Tenaha’s Craig Horn Enjoying Final Moments Coaching Sons
TENAHA -- Craig Horn couldn't bear to be home on Thursday.
If Tenaha hadn't beaten Burton this past week in the state semifinal, Horn would be kicking himself. Thankfully, the Tigers left no doubt as they defeated Burton, 60-22 to secure their trip to Arlington. Now, Horn watches as the Tigers practice in a light drizzle on Monday, preparing for a matchup with Muenster in the state championship at 11 a.m. on Thursday.
Horn has three sons on the team. There is CJ, a senior and the starting quarterback for the Tigers, as well as Cahl, a sophomore who plays primarily on special teams. Then, there is Onterio Thompson, who despite having a different last name, is family all the same.
Horn said though he wants to win a state championship, he can be at ease knowing that he has taken his team to the final game. Whether Tenaha wins or loses, he won't have to wonder what it would be like to watch his sons play in a state championship.
The past three seasons have been special for Horn. He moved to Tenaha from Hubbard to become the coach of the Tigers in 2015. Hubbard is where he met Thompson, who then was just a sixth grader who needed help.
Thompson was in the same grade as CJ and knew the Horns for most of his life. His father died when he was about two months old and he spent most of his early life living with his grandmother. At Hubbard, it was Horn's job to make sure Thompson behaved. He would enforce this by rewarding him with a trip to football practice.
Thompson began staying weekends with the Horns. The stays grew longer, extending to Monday and Tuesday before he eventually was living full time with them. By the time Thompson was in eighth grade, the Horns officially adopted him.
“He’s the brother I never had," CJ said. "When he came into our life, it changed things. But I’ve enjoyed it.”
They grew closer but when the move happened in 2015, Horn gave Thompson a choice.

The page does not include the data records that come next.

(** * Identity reconciliation service (bitespeed-api, services/contactService.ts)

    A shallow embedding of the contact service: the [Contact] rows of the
    store, the five store wrappers ([findContactsByEmailOrPhone],
    [findLinkedContacts], [createPrimaryContact], [createSecondaryContact],
    [updateToSecondaryContact]), the view builder
    [buildConsolidatedResponse] and the reconciliation operation
    [identifyContact].

    [identifyContact] is an [async] function whose only suspension points
    are its [await]ed store calls.  It is embedded once, as a tree of store
    calls ([Prog]); the tree is then given a sequential semantics ([run]), a
    semantics where two invocations take turns at their store calls
    ([interleave]) and one where the database rejects some of the calls
    ([run_unreliable]).

    The controller in front of the service ([identifyHandler]) and the pure
    parts of the flow builder that shares the repository (module [Flow]: the
    validation of a flow and the store's actions) follow the service. *)

From Stdlib Require Import ZArith List String Bool Lia Permutation Sorted ListSet.
From Stdlib Require Import DecimalString.
Import ListNotations.
Open Scope string_scope.
Open Scope list_scope.
Open Scope Z_scope.

(** ** Data model *)

Inductive LinkPrecedence : Type := primary | secondary.

(** The columns of a contact row that the service reads or writes. *)
Record Contact : Type := mkContact {
  id : Z;
  email : option string;
  phoneNumber : option string;
  linkedId : option Z;
  linkPrecedence : LinkPrecedence;
  createdAt : Z;
  deletedAt : option Z
}.

(** [IdentifyRequest]: [None] stands for [null] and [undefined]. *)
Record IdentifyRequest : Type := mkRequest {
  req_email : option string;
  req_phoneNumber : option string
}.

Record ConsolidatedContact : Type := mkConsolidated {
  primaryContactId : Z;
  emails : list string;
  phoneNumbers : list string;
  secondaryContactIds : list Z
}.

(** What an invocation can throw.
    - [InvalidRequest]: [Error('Either email or phoneNumber must be provided')]
    - [EmptyCluster]: [Error('No contacts provided')]
    - [TypeErrorUndefined]: reading [.id] of [undefined]
    - [RecordNotFound]: an [update] whose [where] selects no row *)
Inductive Error : Type :=
| InvalidRequest
| EmptyCluster
| TypeErrorUndefined
| RecordNotFound.

(** The store: its rows in insertion order, the next value of the
    autoincrement column and the store's clock.  [createdAt] defaults to
    [now()]; the clock is logical and advances at every insertion. *)
Record Store : Type := mkStore {
  rows : list Contact;
  nextId : Z;
  now : Z
}.

Definition empty_store : Store := mkStore [] 1 0.

(** ** JavaScript helpers *)

(** Truthiness of a [string | null | undefined]: the empty string is falsy. *)
Definition truthy (x : option string) : bool :=
  match x with
  | Some s => negb (s =? "")%string
  | None => false
  end.

(** [x || null] *)
Definition or_null (x : option string) : option string :=
  if truthy x then x else None.

Definition opt_string_eqb (x y : option string) : bool :=
  match x, y with
  | Some a, Some b => (a =? b)%string
  | None, None => true
  | _, _ => false
  end.

Definition opt_Z_eqb (x y : option Z) : bool :=
  match x, y with
  | Some a, Some b => (a =? b)%Z
  | None, None => true
  | _, _ => false
  end.

Definition is_primary (c : Contact) : bool :=
  match linkPrecedence c with primary => true | secondary => false end.

Definition is_secondary (c : Contact) : bool :=
  match linkPrecedence c with secondary => true | primary => false end.

Definition live (c : Contact) : bool :=
  match deletedAt c with None => true | Some _ => false end.

(** [orderBy: { createdAt: 'asc' }] and the comparator of
    [primaryContacts.sort]: a stable insertion sort on [createdAt]. *)
Fixpoint insert_by_createdAt (c : Contact) (l : list Contact) : list Contact :=
  match l with
  | [] => [c]
  | d :: l' =>
      if (createdAt c <? createdAt d)%Z then c :: d :: l'
      else d :: insert_by_createdAt c l'
  end.

Definition sort_by_createdAt (l : list Contact) : list Contact :=
  fold_right insert_by_createdAt [] (rev l).

(** The order of the sort. *)
Definition created_le (a b : Contact) : Prop := createdAt a <= createdAt b.

(** A JavaScript [Set] of strings keeps insertion order; [add] appends when
    the value is absent. *)
Definition set_add_str : string -> list string -> list string :=
  set_add string_dec.

Definition set_has (s : string) (l : list string) : bool :=
  existsb (String.eqb s) l.

(** [xs.map(f).filter(Boolean)] for a nullable string column [f]. *)
Fixpoint truthy_values (f : Contact -> option string) (l : list Contact)
  : list string :=
  match l with
  | [] => []
  | c :: l' =>
      match f c with
      | Some s => if truthy (Some s) then s :: truthy_values f l'
                  else truthy_values f l'
      | None => truthy_values f l'
      end
  end.

(** ** Store calls *)

Inductive StoreCall : Type :=
| FindContactsByEmailOrPhone (email phoneNumber : option string)
| FindLinkedContacts (primaryContactId : Z)
| CreatePrimaryContact (email phoneNumber : option string)
| CreateSecondaryContact (email phoneNumber : option string) (primaryContactId : Z)
| UpdateToSecondaryContact (contactId newLinkedId : Z).

Definition reply (c : StoreCall) : Type :=
  match c with
  | FindContactsByEmailOrPhone _ _ => list Contact
  | FindLinkedContacts _ => list Contact
  | CreatePrimaryContact _ _ => Contact
  | CreateSecondaryContact _ _ _ => Contact
  | UpdateToSecondaryContact _ _ => Contact
  end.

"You obviously have the opportunity to move back in with your grandmother, but we don’t want you to feel like you’re being left behind," he told him. "You have the option to continue to live with us.”
Thompson didn't hesitate. He packed his bags and moved to Tenaha.
It turned out to be a great decision for everyone. Thompson is one of the premier players on a Tenaha team that has won its playoff games by 48.6 points on average. A running back, he has 2,462 rushing yards and 34 touchdowns this season.
Meanwhile, CJ has thrown for 2,795 yards and 38 touchdowns to only three interceptions. The two are almost always on the same page on the field, even if that page is the wrong one.
“Sometimes, we’ll both mess up," Thompson said. "The linemen we’ll see us do one thing wrong and me and (CJ) will be on the same page.”
The bond grew even stronger when Thompson suffered a broken leg in eighth grade. He wore a giant cast and the family had to help him complete everyday tasks.
"When you’ve got to carry a naked man to the toilet and stick him in the shower, you build some bonds for sure," Horn said.
Horn never envisioned coaching his kids, despite being a coach for 17 years, almost as long as both CJ and Thompson have been alive. Whatever they decided to do, he would have supported. It just so happened they were pretty good at football.
“I really always have been one of those guys that I just wanted my kids to be normal," Horn said. "I wanted 10 fingers, 10 toes. I wanted the intelligence to be within the parameters of normal. I wasn’t asking for Albert Einstein. I wasn’t asking for Peyton Manning or LeBron James. I just wanted them to be normal kids."
He got normal and then some.
When Horn arrived at Tenaha, the only thing keeping the Tigers from greatness was their lack of a quarterback. He didn't think CJ, who had never played quarterback would fit the bill. But the other coaches wanted to give it a try.
It turned out to be a savvy move.
"He does better when I don’t interact with him as quarterback," Horn said. "I’m a defensive guy and I tend to focus on the things that are going to affect us defensively. Sometimes that’s not quarterback play. I think I’ve learned to be a lot more appreciative of the things he’s capable of doing.
"I’ve had years where I didn’t have good quarterbacks. It’s been tough. CJ obviously can play. Onterio is having a great year as well. I’ve learned to be a lot more appreciative of being able to be around him day in and day out and see the things he can do."
All three said winning on Thursday would make this season their favorite memory of playing together. Thompson even knows what he will do after the victory.
“I’m partying for a fact," he said. "Find me a girl or something. I’m playing about the girl, but I might party.”
As Horn's time on the field with two of his sons (he has four more kids who haven't reached high school) comes to a close, he has learned a lot. Most importantly, he said, he has learned to take a backseat. He enjoys watching his kids take instruction from others.
"I know he’s going to be able to translate that in the real world when it comes to whatever profession he chooses," Horn said. "He’s going to have to be able to learn and take direction from his superirors. It’s easy to jump up and mow the yard when your dad says so, but being able to learn from other people and be productive is the most rewarding thing I’ve taken.”